[Collected data entries]

########################################

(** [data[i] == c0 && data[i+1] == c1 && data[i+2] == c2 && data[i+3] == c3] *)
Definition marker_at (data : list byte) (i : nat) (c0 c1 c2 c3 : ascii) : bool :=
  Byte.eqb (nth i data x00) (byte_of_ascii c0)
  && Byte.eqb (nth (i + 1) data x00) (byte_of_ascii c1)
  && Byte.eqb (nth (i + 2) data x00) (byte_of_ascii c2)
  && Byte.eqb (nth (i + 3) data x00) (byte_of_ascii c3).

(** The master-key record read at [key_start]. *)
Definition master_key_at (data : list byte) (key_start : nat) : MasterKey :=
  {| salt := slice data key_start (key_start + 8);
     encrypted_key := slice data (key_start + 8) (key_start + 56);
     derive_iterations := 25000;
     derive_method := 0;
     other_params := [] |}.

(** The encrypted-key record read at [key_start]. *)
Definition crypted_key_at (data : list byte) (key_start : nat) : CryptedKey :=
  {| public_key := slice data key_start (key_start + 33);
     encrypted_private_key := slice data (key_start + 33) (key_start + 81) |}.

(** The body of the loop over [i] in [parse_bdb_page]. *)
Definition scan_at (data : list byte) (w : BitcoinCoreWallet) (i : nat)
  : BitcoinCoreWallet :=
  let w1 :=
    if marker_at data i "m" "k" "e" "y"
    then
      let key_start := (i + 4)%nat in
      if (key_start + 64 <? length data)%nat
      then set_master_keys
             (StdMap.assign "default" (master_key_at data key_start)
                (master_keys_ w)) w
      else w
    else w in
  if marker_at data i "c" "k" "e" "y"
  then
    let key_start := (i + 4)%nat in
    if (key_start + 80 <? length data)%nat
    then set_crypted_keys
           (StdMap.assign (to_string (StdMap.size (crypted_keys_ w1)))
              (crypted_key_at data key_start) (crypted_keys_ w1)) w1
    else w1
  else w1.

########################################

■ Task goal: Copy all the entries exactly.

■ Exercise answer:
(** [data[i] == c0 && data[i+1] == c1 && data[i+2] == c2 && data[i+3] == c3] *)
Definition marker_at (data : list byte) (i : nat) (c0 c1 c2 c3 : ascii) : bool :=
  Byte.eqb (nth i data x00) (byte_of_ascii c0)
  && Byte.eqb (nth (i + 1) data x00) (byte_of_ascii c1)
  && Byte.eqb (nth (i + 2) data x00) (byte_of_ascii c2)
  && Byte.eqb (nth (i + 3) data x00) (byte_of_ascii c3).

(** The master-key record read at [key_start]. *)
Definition master_key_at (data : list byte) (key_start : nat) : MasterKey :=
  {| salt := slice data key_start (key_start + 8);
     encrypted_key := slice data (key_start + 8) (key_start + 56);
     derive_iterations := 25000;
     derive_method := 0;
     other_params := [] |}.

(** The encrypted-key record read at [key_start]. *)
Definition crypted_key_at (data : list byte) (key_start : nat) : CryptedKey :=
  {| public_key := slice data key_start (key_start + 33);
     encrypted_private_key := slice data (key_start + 33) (key_start + 81) |}.

(** The body of the loop over [i] in [parse_bdb_page]. *)
Definition scan_at (data : list byte) (w : BitcoinCoreWallet) (i : nat)
  : BitcoinCoreWallet :=
  let w1 :=
    if marker_at data i "m" "k" "e" "y"
    then
      let key_start := (i + 4)%nat in
      if (key_start + 64 <? length data)%nat
      then set_master_keys
             (StdMap.assign "default" (master_key_at data key_start)
                (master_keys_ w)) w
      else w
    else w in
  if marker_at data i "c" "k" "e" "y"
  then
    let key_start := (i + 4)%nat in
    if (key_start + 80 <? length data)%nat
    then set_crypted_keys
           (StdMap.assign (to_string (StdMap.size (crypted_keys_ w1)))
              (crypted_key_at data key_start) (crypted_keys_ w1)) w1
    else w1
  else w1.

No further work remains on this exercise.